Keyakinan Ali berlandaskan arahan Presiden Joko Widodo mengenai upaya melibatkan konten-konten lokal. Caranya, mengikutsertakan pengusaha dalam negeri, terutama usaha kecil dan menengah, dalam setiap proyek pembangunan. Arahan ini agar proyek pembangunan pemerintah berdampak simultan bagi dunia usaha dalam negeri.
Apabila ada proyek-proyek infrastruktur yang diberikan kepada investor asing, pemerintah dan INA harus dapat memastikan pembangunannya berkontribusi pada penciptaan nilai tambah dan mendorong industri nasional.
”Nilai tambah yang dimaksud adalah proyek dapat dibangun dengan efisien dan efektif; tercipta inovasi, transfer teknologi dan pengetahuan; serta bagaimana proyek tersebut dapat meningkatkan kolaborasi antarsektor usaha,” kata Ali.
Selain membuka peluang, INA juga memiliki sejumlah tantangan untuk meminimalisasi risiko kebocoran dan penyalahgunaan dana. Untuk itu, menurut Ali, pemerintah perlu membangun sistem pertanggungjawaban yang transparan dan hati-hati untuk INA.

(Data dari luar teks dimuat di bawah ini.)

Lemma all_digits_no_upper (s : string) : all_digits s = true → no_upper s = true.
Proof.
  induction s as [|c s IH]; [done|].
  cbn [all_digits no_upper]. intros [Hc Hs]%andb_true_iff.
  by rewrite (is_digit_not_upper c Hc), IH.
Qed.

End CaseFacts.

(* ===================================================================== *)
(** * Plan generation *)
(* ===================================================================== *)

Section PlanGeneration.

Lemma digit_not_zero (d : nat) : 1 ≤ d → d < 10 → digit d ≠ "0"%char.
Proof.
  intros H1 H10 Heq. apply (f_equal nat_of_ascii) in Heq.
  rewrite digit_value in Heq by done.
  change (nat_of_ascii "0") with 48 in Heq. lia.
Qed.

(** The decimal digits of a positive number do not start with a zero. *)
Lemma str_of_nat_leading (n : nat) :
  1 ≤ n → ∃ c r, str_of_nat n = String c r ∧ c ≠ "0"%char.
Proof.
  induction n as [n Hn|n Hn IH] using str_of_nat_ind; intros Hpos.
  - rewrite str_of_nat_small by done. eexists _, _. split; [done|].
    by apply digit_not_zero.
  - rewrite str_of_nat_step by done.
    destruct IH as (c & r & -> & Hc).
    { apply Nat.div_le_lower_bound; lia. }
    by eexists _, _.
Qed.

Lemma new_name_nonempty (i : nat) (e : string) : format_02d i +:+ e ≠ "".
Proof.
  pose proof (format_02d_nonempty i). by destruct (format_02d i).
Qed.

Lemma name_new_path (image : Path) (i : nat) :
  name (parent image // (format_02d i +:+ lower (suffix image)))
  = format_02d i +:+ lower (suffix image).
Proof. apply name_joinpath, new_name_nonempty. Qed.

Lemma stem_new_path (image : Path) (i : nat) :
  stem (parent image // (format_02d i +:+ lower (suffix image))) = format_02d i.
Proof.
  unfold stem. rewrite name_new_path.
  apply stem_of_digits_app.
  - apply format_02d_nonempty.
  - apply all_digits_nodot, all_digits_format_02d.
  - apply lower_suffix_shape, suffix_of_shape.
Qed.
(** * Gene symbol to Entrez Gene ID resolution (gene_to_id.py)

    A shallow embedding of the script that turns a list of gene symbols
    into Entrez Gene IDs through the NCBI ESearch and EFetch services:
    the two retried client functions [call_esearch] and [call_efetch],
    and the module-level loop that disambiguates the candidates of every
    symbol.

    The script is a sequence of effects on a handful of module-level
    names and append-only files, so it is embedded as a state and
    exception monad over a record holding exactly those names and files.
    The remote service is an oracle indexed by the number of HTTP
    requests already issued, so that its answers may change over time. *)

From Stdlib Require Import ZArith List Bool Lia.
From stdpp Require Import base strings gmap list.

Import ListNotations.
Open Scope string_scope.
Open Scope Z_scope.
Open Scope list_scope.

(** ** Python exceptions that can reach the loop *)

Inductive exn : Type :=
| RequestException (detail : string)   (* connection error, timeout, ... *)
| HTTPError (status : Z)                (* raise_for_status *)
| JSONDecodeError                       (* response1.json() *)
| KeyError (key : string)               (* ["esearchresult"]["idlist"] *)
| ParseError                            (* ET.fromstring *)
| NameError (name : string)             (* read of an unbound name *)
| RetryError                            (* tenacity: attempts exhausted *)
| OtherError (detail : string).         (* any other Exception *)

(** [isinstance(e, requests.RequestException)]: [HTTPError] and
    requests' [JSONDecodeError] derive from it. *)
Definition isinstance_RequestException (e : exn) : bool :=
  match e with
  | RequestException _ | HTTPError _ | JSONDecodeError => true
  | _ => false
  end.

(** ** XML documents and the ElementTree path queries

    Every path of the script has the shape [.//A/B/C]: all descendants
    of the root tagged [A], in document order, then children, then
    children. *)

#[warnings="-register-all"]
Inductive Element : Type :=
| Elem (tag : string) (text : option string) (children : list Element).

Definition tag_of (e : Element) : string :=
  match e with Elem t _ _ => t end.
Definition text_of (e : Element) : option string :=
  match e with Elem _ x _ => x end.
Definition children_of (e : Element) : list Element :=
  match e with Elem _ _ cs => cs end.

(** [elem.iter()]: the element and everything below it, in pre-order. *)
Fixpoint iter (e : Element) : list Element :=
  match e with
  | Elem _ _ cs => e :: flat_map iter cs
  end.

Definition has_tag (t : string) (e : Element) : bool := String.eqb (tag_of e) t.

(** The step [//A]: what [iter] yields, the context element left out. *)
Definition descendants (t : string) (e : Element) : list Element :=
  List.filter (has_tag t) (flat_map iter (children_of e)).

(** The step [/B]. *)
Definition child_step (t : string) (es : list Element) : list Element :=
  flat_map (fun e => List.filter (has_tag t) (children_of e)) es.

Definition findall (path : string * list string) (root : Element) : list Element :=
  fold_left (fun es t => child_step t es) (snd path) (descendants (fst path) root).

Definition find (path : string * list string) (root : Element) : option Element :=
  head (findall path root).

Definition discontinue_date_path : string * list string :=
  ("Entrezgene_track-info", ["Gene-track"; "Gene-track_discontinue-date"]).
Definition locus_path : string * list string :=
  ("Entrezgene_gene", ["Gene-ref"; "Gene-ref_locus"]).
Definition syn_path : string * list string :=
  ("Entrezgene_gene", ["Gene-ref"; "Gene-ref_syn"; "Gene-ref_syn_E"]).

(** ** The remote service *)

Inductive Request : Type :=
| ESearch (gene_name : string) (retmax : Z) (sort : string)
| EFetch (gene_id : string).

(** What a response body is good for: [.json()] followed by the two
    subscripts, or [ET.fromstring(.text)]. *)
Inductive Body : Type :=
| BodyJson (idlist : option (list string))   (* None: a key is missing *)
| BodyXml (root : Element)
| BodyText.                                   (* neither JSON nor XML *)

Record Response : Type := { status_code : Z; body : Body }.

Inductive Attempt : Type :=
| GetRaises (e : exn)
| GetReturns (r : Response).

(** The answer to the [n]-th HTTP request of the run. *)
Definition Remote : Type := nat -> Request -> Attempt.

(** ** Program state *)

Inductive Event : Type :=
| EvCall (rq : Request)     (* call_esearch / call_efetch entered *)
| EvGet (rq : Request)      (* one requests.get *)
| EvSleep (seconds : Z).    (* tenacity waiting between attempts *)

Inductive LogEntry : Type :=
| LogCount (n : nat)
| LogNotFound (gene : string)
| LogUnique (gene gene_id : string)
| LogDiscontinuedSole (gene shown_id : string)
| LogMulti (gene : string) (ids_list : list string)
| LogChecking (gene check_id : string)
| LogDiscontinued (gene check_id : string)
| LogNoOfficial (gene check_id : string)
| LogManyOfficial (gene check_id : string)
| LogSuccess (gene gene_id : string)
| LogFailed (gene : string) (e : exn).

Record State : Type := mkState {
  clock : nat;                                       (* requests.get issued so far *)
  trace : list Event;
  check_gene_id : option string;                     (* None: the name is unbound *)
  gene_id_dict : gmap string string;
  log_file : list LogEntry;
  genes_None : list string;                          (* genes_None.txt *)
  genes_NCBI_Discontinued_1 : list (string * string);
  genes_NCBI_Discontinued_2 : list (string * string)
}.

Definition init_state : State :=
  mkState 0 [] None ∅ [] [] [] [].

(** ** The state and exception monad *)

Inductive Outcome (A : Type) : Type :=
| Ok (a : A)
| Raise (e : exn).
Arguments Ok {A} a.
Arguments Raise {A} e.

Definition M (A : Type) : Type := State -> State * Outcome A.

Definition ret {A} (a : A) : M A := fun s => (s, Ok a).
Definition raise {A} (e : exn) : M A := fun s => (s, Raise e).
Definition bind {A B} (m : M A) (k : A -> M B) : M B :=
  fun s => match m s with
           | (s', Ok a) => k a s'
           | (s', Raise e) => (s', Raise e)
           end.
Definition modify (f : State -> State) : M unit := fun s => (f s, Ok tt).

Declare Scope py_scope.
Delimit Scope py_scope with py.
Notation "x <- m ;; k" := (bind m (fun x => k))
  (at level 62, m at next level, right associativity) : py_scope.
Notation "m ;;; k" := (bind m (fun _ => k))
  (at level 62, right associativity) : py_scope.
Open Scope py_scope.

Definition emit (ev : Event) : M unit :=
  modify (fun s => mkState (clock s) (trace s ++ [ev]) (check_gene_id s)
                     (gene_id_dict s) (log_file s) (genes_None s)
                     (genes_NCBI_Discontinued_1 s) (genes_NCBI_Discontinued_2 s)).

Definition tick : M nat :=
  fun s => (mkState (S (clock s)) (trace s) (check_gene_id s)
              (gene_id_dict s) (log_file s) (genes_None s)
              (genes_NCBI_Discontinued_1 s) (genes_NCBI_Discontinued_2 s),
            Ok (clock s)).

Definition log_write (l : LogEntry) : M unit :=
  modify (fun s => mkState (clock s) (trace s) (check_gene_id s)
                     (gene_id_dict s) (log_file s ++ [l]) (genes_None s)
                     (genes_NCBI_Discontinued_1 s) (genes_NCBI_Discontinued_2 s)).

Definition write_genes_None (gene : string) : M unit :=
  modify (fun s => mkState (clock s) (trace s) (check_gene_id s)
                     (gene_id_dict s) (log_file s) (genes_None s ++ [gene])
                     (genes_NCBI_Discontinued_1 s) (genes_NCBI_Discontinued_2 s)).

Definition write_Discontinued_1 (gene gene_id : string) : M unit :=
  modify (fun s => mkState (clock s) (trace s) (check_gene_id s)
                     (gene_id_dict s) (log_file s) (genes_None s)
                     (genes_NCBI_Discontinued_1 s ++ [(gene, gene_id)])
                     (genes_NCBI_Discontinued_2 s)).

Definition write_Discontinued_2 (gene gene_id : string) : M unit :=
  modify (fun s => mkState (clock s) (trace s) (check_gene_id s)
                     (gene_id_dict s) (log_file s) (genes_None s)
                     (genes_NCBI_Discontinued_1 s)
                     (genes_NCBI_Discontinued_2 s ++ [(gene, gene_id)])).

(** [for check_gene_id in ...] binds the module-level name. *)
Definition bind_check_gene_id (v : string) : M unit :=
  modify (fun s => mkState (clock s) (trace s) (Some v)
                     (gene_id_dict s) (log_file s) (genes_None s)
                     (genes_NCBI_Discontinued_1 s) (genes_NCBI_Discontinued_2 s)).

(** Reading the name: a [NameError] while it is unbound. *)
Definition read_check_gene_id : M string :=
  fun s => match check_gene_id s with
           | Some v => (s, Ok v)
           | None => (s, Raise (NameError "check_gene_id"))
           end.

(** [gene_id_dict[gene] = gene_id] *)
Definition dict_set (gene gene_id : string) : M unit :=
  modify (fun s => mkState (clock s) (trace s) (check_gene_id s)
                     (<[gene := gene_id]> (gene_id_dict s)) (log_file s) (genes_None s)
                     (genes_NCBI_Discontinued_1 s) (genes_NCBI_Discontinued_2 s)).

(** ** tenacity's [retry] decorator

    [stop_after_attempt n] stops once the attempt number reaches [n];
    [wait_fixed d] sleeps [d] seconds before every further attempt;
    [retry_if_exception_type] retries only on the failures it accepts,
    every other exception is raised again at once. With the default
    [reraise=False], exhaustion raises [RetryError]. *)

Fixpoint retry_from {A} (wait_fixed : Z) (retry_if : exn -> bool)
    (fn : M A) (further : nat) : M A :=
  fun s =>
    match fn s with
    | (s', Ok a) => (s', Ok a)
    | (s', Raise e) =>
        if retry_if e then
          match further with
          | O => (s', Raise RetryError)
          | S n => (emit (EvSleep wait_fixed) ;;;
                    retry_from wait_fixed retry_if fn n) s'
          end
        else (s', Raise e)
    end.

Definition retry {A} (stop_after_attempt : nat) (wait_fixed : Z)
    (retry_if : exn -> bool) (fn : M A) : M A :=
  retry_from wait_fixed retry_if fn (Nat.pred stop_after_attempt).

Section Program.

Variable remote : Remote.

(** [requests.get(base_url, params=params)] *)
Definition requests_get (rq : Request) : M Response :=
  n <- tick ;;
  emit (EvGet rq) ;;;
  match remote n rq with
  | GetRaises e => raise e
  | GetReturns r => ret r
  end.

(** [response.raise_for_status()] *)
Definition raise_for_status (r : Response) : M unit :=
  if (400 <=? status_code r) && (status_code r <? 600)
  then raise (HTTPError (status_code r))
  else ret tt.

Anggota Komisi XI DPR, Muhammad Misbakhun, mengatakan, kehadiran INA dapat memacu pemulihan ekonomi Indonesia dari krisis akibat pandemi Covid-19. Akselerasi percepatan pemulihan dan pertumbuhan ekonomi dapat didorong melalui investasi dari berbagai pihak dan lembaga yang kelak akan dikelola INA.
”Untuk itu, INA perlu menerapkan tata kelola secara baik dalam rangka mencegah potensi yang dapat menghambat proses pemulihan maupun merugikan negara,” ujarnya.

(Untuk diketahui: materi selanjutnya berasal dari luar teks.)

(** * e8yes-cg: the path-tracing integrators of [corelib/src/pathtracer.cpp]

    A shallow embedding of the integrator family (random walk, direct
    illumination transport, the unidirectional and bidirectional estimators)
    together with the properties of the design document that can be settled on
    the code.

    Conventions of the embedding.
    - Arithmetic is kept abstract behind the class [Scalar]: the code computes
      in IEEE single precision, and every theorem below holds for any
      interpretation of the operators.  Concrete runs use Rocq's primitive
      floats ([Floats.PrimFloat], binary64).
    - The random number generator is an explicit state threaded through every
      sampler, in the order in which the C++ code draws from it.
    - Raw pointers to scratch arrays ([sampled_pathlet *]) are functions from
      indices; [std::vector]s are lists updated in place.
    - The recursive estimators terminate only through Russian roulette, hence
      they carry a recursion budget and return [None] when it is exhausted.
    - [unsigned] counters are natural numbers; no path length comes near the
      32-bit wrap-around. *)

From Stdlib Require Import PrimFloat Uint63 ZArith.
From stdpp Require Import base option list functions gmap strings.
(** * The log ETL DAG: transform and load stages

    Shallow embedding of [dags/gcs_log_extract_dag.py].  The two task
    callables [transform_logs] and [load_to_bigquery] are written as
    functions over a column-major data frame; every pandas call of the
    source is one definition here, in source order.  Exceptions are values
    of [exn] carried by [result]; the Airflow task context (object store,
    XCom, warehouse client) is an explicit [world] record.

    Two parts of the libraries are kept behind interfaces and never
    unfolded: binary64 arithmetic with its text form ([Float64]) and the
    date-time parser and renderer ([DateTime]). *)

From Stdlib Require Import ZArith String Ascii DecimalString DecimalZ.
From stdpp Require Import base option list strings gmap.

Local Open Scope string_scope.
Local Open Scope list_scope.
Local Open Scope Z_scope.

(** ** Exceptions and results *)

(** The exceptions the two callables can raise, with what their message
    carries.  [MissingRequiredColumns] and [NoTransformedData] are the two
    [ValueError]s the source raises itself; the others come from pandas. *)
Inductive exn : Type :=
| MissingRequiredColumns (found : list string)
| NoTransformedData
| KeyError (label : string)
| NotOneColumn (label : string)
| DateParseError (text : string)
| DatetimeTypeError
| IntCastingNaNError
| InvalidLiteral (text : string)
| ParserError.

Inductive result (A : Type) : Type :=
| Ok (a : A)
| Raise (e : exn).
Arguments Ok {A} a.
Arguments Raise {A} e.

Global Instance result_bind : MBind result := λ A B k r,
  match r with
  | Ok a => k a
  | Raise e => Raise e
  end.

(** [mapM_result f l]: apply [f] left to right, stop at the first raise. *)
Fixpoint mapM_result {A B : Type} (f : A → result B) (l : list A)
  : result (list B) :=
  match l with
  | [] => Ok []
  | a :: l' => b ← f a; bs ← mapM_result f l'; Ok (b :: bs)
  end.

Definition is_ok {A : Type} (r : result A) : bool :=
  match r with Ok _ => true | Raise _ => false end.

(** The column label an exception message names, if any. *)
Definition exn_column (e : exn) : option string :=
  match e with
  | KeyError l | NotOneColumn l => Some l
  | _ => None
  end.

(** The offending cell text an exception message quotes, if any. *)
Definition exn_value (e : exn) : option string :=
  match e with
  | DateParseError t | InvalidLiteral t => Some t
  | _ => None
  end.

(** ** Text *)

(** [str.isspace] on one-byte characters. *)
Definition is_space (c : ascii) : bool :=
  let n := nat_of_ascii c in
  ((9 <=? n)%nat && (n <=? 13)%nat) || ((28 <=? n)%nat && (n <=? 32)%nat).

Fixpoint lstrip (s : string) : string :=
  match s with
  | EmptyString => EmptyString
  | String c s' => if is_space c then lstrip s' else s
  end.

Fixpoint rstrip (s : string) : string :=
  match s with
  | EmptyString => EmptyString
  | String c s' =>
      match rstrip s' with
      | EmptyString => if is_space c then EmptyString else String c EmptyString
      | r => String c r
      end
  end.

(** No leading white space. *)
Definition no_lead (s : string) : Prop :=
  match s with
  | EmptyString => True
  | String a _ => is_space a = false
  end.

(** [str.strip()] *)
Definition strip (s : string) : string := rstrip (lstrip s).

Definition lower_char (c : ascii) : ascii :=
  let n := nat_of_ascii c in
  if ((65 <=? n)%nat && (n <=? 90)%nat) then ascii_of_nat (n + 32) else c.

(** [str.lower()] *)
Fixpoint lower (s : string) : string :=
  match s with
  | EmptyString => EmptyString
  | String c s' => String (lower_char c) (lower s')
  end.

(** The text contains a full stop. *)
Fixpoint has_dot (s : string) : bool :=
  match s with
  | EmptyString => false
  | String c s' => bool_decide (c = "."%char) || has_dot s'
  end.

(** Decimal text of an integer, and the integer a decimal text denotes. *)
Definition Z_repr (z : Z) : string := NilZero.string_of_int (Z.to_int z).

Definition parse_int (s : string) : option Z :=
  Z.of_int <$> NilZero.int_of_string s.

(** ** Calendar values *)

Record date : Type := Date { year : Z; month : Z; day : Z }.

Record Timestamp : Type :=
  Tstamp { ts_date : date; ts_hour : Z; ts_minute : Z; ts_second : Z;
           ts_nanosecond : Z }.

Definition midnight (d : date) : Timestamp := Tstamp d 0 0 0 0.

Global Instance date_eq_dec : EqDecision date.
Proof. solve_decision. Defined.
Global Instance Timestamp_eq_dec : EqDecision Timestamp.
Proof. solve_decision. Defined.

(** ** Library interfaces *)

(** binary64 without its NaN (a missing cell is [VNaN] below). *)
Class Float64 : Type := {
  float : Type;
  float_eq_dec :: EqDecision float;
  float_of_Z : Z → float;
  float_div : float → float → float;
  (** truncation toward zero; [None] on an infinity *)
  float_to_Z : float → option Z;
  (** Python's [repr], which [to_csv] and [str] use *)
  float_repr : float → string;
  (** the CSV reader's number parser on a field that is not an integer *)
  float_parse : string → option float;
}.

Class DateTime : Type := {
  (** [pd.to_datetime] on one text *)
  parse_datetime : string → option Timestamp;
  (** [pd.to_datetime] on one integer, nanoseconds since the epoch *)
  epoch_datetime : Z → Timestamp;
  (** text of an instant and of a date in [to_csv] *)
  format_datetime : Timestamp → string;
  format_date : date → string;
}.

(** ** Data frames *)

Section Pipeline.
Context {F : Float64} {D : DateTime}.

(** One cell.  [VNaN] is the missing number or missing object, [VNaT] the
    missing instant. *)
Inductive value : Type :=
| VStr (s : string)
| VInt (z : Z)
| VFloat (f : float)
| VBool (b : bool)
| VNaN
| VTime (t : Timestamp)
| VNaT
| VDate (d : date).

Global Instance value_eq_dec : EqDecision value.
Proof. solve_decision. Defined.

Abbreviation column := (list value).

(** A frame is its columns in order, each with its label; labels may
    repeat. *)
Abbreviation DataFrame := (list (string * column)).

(** [df.columns.tolist()] *)
Definition columns (df : DataFrame) : list string := df.*1.

(** [len(df)] *)
Definition nrows (df : DataFrame) : nat :=
  match df with
  | [] => 0%nat
  | (_, c) :: _ => length c
  end.

(** Every column labelled [l], in frame order. *)
Definition cols_named (l : string) (df : DataFrame) : list column :=
  (filter (λ lc, lc.1 = l) df).*2.

(** [df[l]] read as one column: a label that is absent raises [KeyError];
    a repeated label selects a frame and the column operation applied to it
    raises. *)
Definition getitem (df : DataFrame) (l : string) : result column :=
  match cols_named l df with
  | [] => Raise (KeyError l)
  | [c] => Ok c
  | _ => Raise (NotOneColumn l)
  end.

(** [df[l] = c]: every column labelled [l] is replaced; a new label is
    appended. *)
Definition setitem (df : DataFrame) (l : string) (c : column) : DataFrame :=
  if bool_decide (l ∈ columns df)
  then fmap (λ lc, if bool_decide (lc.1 = l) then (l, c) else lc) df
  else df ++ [(l, c)].

Definition isna (v : value) : bool :=
  match v with
  | VNaN | VNaT => true
  | _ => false
  end.

(** A column of integers with gaps: [int64] when nothing is missing,
    [float64] with NaN otherwise. *)
Definition numeric_column (l : list (option Z)) : column :=
  if forallb (λ o, bool_decide (is_Some o)) l
  then (λ o, VInt (default 0 o)) <$> l
  else (λ o, from_option (λ z, VFloat (float_of_Z z)) VNaN o) <$> l.

(** ** Lines 55-60: schema normalisation and validation *)

(** [df.columns = df.columns.str.strip().str.lower()] *)
Definition normalize (df : DataFrame) : DataFrame :=
  prod_map (λ l, lower (strip l)) id <$> df.

Definition required_columns : list string :=
  ["timestamp"; "log_level"; "service"; "message"; "user_id"].

(** [required_columns.issubset(df.columns)], else [ValueError] *)
Definition validate (df : DataFrame) : result DataFrame :=
  if forallb (λ r, bool_decide (r ∈ columns df)) required_columns
  then Ok df
  else Raise (MissingRequiredColumns (columns df)).

(** ** Lines 63-75: feature engineering *)

(** [pd.to_datetime] on one cell *)
Definition to_datetime1 (v : value) : result value :=
  match v with
  | VStr s =>
      match parse_datetime s with
      | Some t => Ok (VTime t)
      | None => Raise (DateParseError s)
      end
  | VInt z => Ok (VTime (epoch_datetime z))
  | VFloat f =>
      match float_to_Z f with
      | Some z => Ok (VTime (epoch_datetime z))
      | None => Raise (DateParseError (float_repr f))
      end
  | VBool _ => Raise DatetimeTypeError
  | VNaN | VNaT => Ok VNaT
  | VTime t => Ok (VTime t)
  | VDate d => Ok (VTime (midnight d))
  end.

Definition to_datetime (c : column) : result column :=
  mapM_result to_datetime1 c.

(** [.dt.date] *)
Definition dt_date (c : column) : column :=
  (λ v, match v with VTime t => VDate (ts_date t) | _ => VNaT end) <$> c.

(** [.dt.hour] *)
Definition dt_hour (c : column) : column :=
  numeric_column
    ((λ v, match v with VTime t => Some (ts_hour t) | _ => None end) <$> c).

(** [(df["log_level"] == "ERROR").astype(int)] *)
Definition is_error_of (c : column) : column :=
  (λ v, VInt (if bool_decide (v = VStr "ERROR") then 1 else 0)) <$> c.

Definition log_level_map : gmap string Z :=
  {[ "INFO" := 0; "WARN" := 1; "ERROR" := 2 ]}.

(** [log_level_map.get(v)]: only a text can be a key of the dict. *)
Definition log_level_lookup (v : value) : option Z :=
  match v with
  | VStr s => log_level_map !! s
  | _ => None
  end.

(** [df["log_level"].map(log_level_map)] *)
Definition map_log_level (c : column) : column :=
  numeric_column (log_level_lookup <$> c).

(** Python's [str] of a cell *)
Definition str_value (v : value) : string :=
  match v with
  | VStr s => s
  | VInt z => Z_repr z
  | VFloat f => float_repr f
  | VBool b => if b then "True" else "False"
  | VNaN => "nan"
  | VTime t => format_datetime t
  | VNaT => "NaT"
  | VDate d => format_date d
  end.

(** [df["message"].astype(str).apply(len)] *)
Definition message_length_of (c : column) : column :=
  (λ v, VInt (Z.of_nat (String.length (str_value v)))) <$> c.

(** The integer a cell of an integer column holds. *)
Definition int_of_value (v : value) : Z :=
  match v with
  | VInt z => z
  | VBool b => if b then 1 else 0
  | _ => 0
  end.

Definition sum_ints (c : column) : Z := foldr (λ v acc, int_of_value v + acc) 0 c.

Menurut dia, kehadiran Menteri Keuangan dan Menteri BUMN dalam struktur dewan pengawas INA harus menjadi jaminan agar tidak ada kerugian yang ditimbulkan dari kegiatan bisnis. Perwakilan pemerintah harus memperhatikan aspek hukum atau legal secara detail karena ada aturan yang melarang aset negara dijadikan proyek investasi dengan mitra investor.
”INA juga harus benar-benar memahami proses bisnis kemitraan dan akuisisi saham perusahaan sebagai calon investor sehingga diperlukan perencanaan, pemetaan, dan penerapan tata kelola yang baik,” katanya.

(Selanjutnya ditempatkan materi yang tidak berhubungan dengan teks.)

(** Tools disabled, one subscriber from the start, the engine has
    streamed the token Hel and the stream is still open. *)
Definition hello_mid_acts : list Action :=
  [ASubscribe "task-1" (Num 0); AFetch Ok;
   ARead (ReadValue (Sample.line "Hel" +:+ Str.nl))].

Definition hello_mid : World :=
  run Sample.message_content (startTask demo) hello_mid_acts.

(** The same task after the token lo and the end of the stream. *)
Definition hello_done_acts : list Action :=
  hello_mid_acts ++ [ARead (ReadValue (Sample.line "lo" +:+ Str.nl)); ARead ReadDone].

Definition hello_done : World :=
  run Sample.message_content (startTask demo) hello_done_acts.

(** The first engine call answers with HTTP 500. *)
Definition failed_acts : list Action :=
  [ASubscribe "task-1" (Num 0); AFetch (NotOk 500 (Returns "model not found"))].

(** The task of [demo] after an HTTP 500 on its first engine call. *)
Definition failed : World := run Sample.message_content (startTask demo) failed_acts.

(** A running task with one subscriber. *)
Definition joined : World :=
  run Sample.message_content (startTask demo) [ASubscribe "task-1" (Num 0)].

(** A chat request while the database refuses writes. *)
Definition demo_db_fault : Start :=
  {| start_id := "task-3"; start_conversation := "conv-3";
     start_history := [("user", "hi")];
     start_search := false; start_code := false; start_now := 1000;
     start_db_fault := Some (InsertThrows "database is locked") |}.

(** The engine streams one token and ends; [db.addMessage] throws. *)
Definition unsaved : World :=
  run Sample.message_content (startTask demo_db_fault)
    [ASubscribe "task-3" (Num 0); AFetch Ok;
     ARead (ReadValue (Sample.line "Hel" +:+ Str.nl)); ARead ReadDone].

Berdasarkan Peraturan Pemerintah Nomor 74 tahun 2020 tentang Lembaga Pengelola Investasi, modal LPI mencapai Rp 75 triliun pada akhir 2021.
Penghambat
Dihubungi terpisah, ekonom Lembaga Penyelidikan Ekonomi dan Masyarakat (LPEM) Fakultas Ekonomi dan Bisnis (FEB) Universitas Indonesia Teuku Riefky berpendapat, biaya logistik yang tinggi dan regulasi yang tumpang-tindih bisa jadi faktor utama yang menghambat investasi nasional.
Kehadiran INA serta penerbitan Undang-undang Nomor 11 Tahun 2020 tentang Cipta Kerja belum dapat memuluskan jalan investor asing dan domestik untuk berinvestasi selama efisiensi biaya logistik dan sinkronisasi regulasi pemerintah pusat dan daerah belum tercipta.
”Butuh kebijakan turunan di level daerah karena sejauh ini memang ada yang tidak sinkron antara kebijakan pusat dan daerah. Pada periode pertama pemerintahan Presiden Jokowi ada delapan paket kebijakan, tetapi sejauh ini belum maksimal dalam menarik investasi,” ujarnya.
Biaya logistik yang tinggi dan regulasi yang tumpang-tindih bisa jadi faktor utama yang menghambat investasi nasional.
Selain itu, biaya tenaga kerja yang relatif tinggi juga menjadi faktor lain yang kerap jadi penghambat investasi asing ke Indonesia. Kondisi ini membuat aspek insentif investasi menjadi penentu dalam meningkatkan daya saing investasi nasional.
”Kepastian insentif investasi bukan hanya untuk mengundang investor baru, tetapi juga untuk memberikan perlakuan yang lebih baik bagi investor lama, baik asing maupun lokal yang sudah menanamkan investasinya,” kata Riefky.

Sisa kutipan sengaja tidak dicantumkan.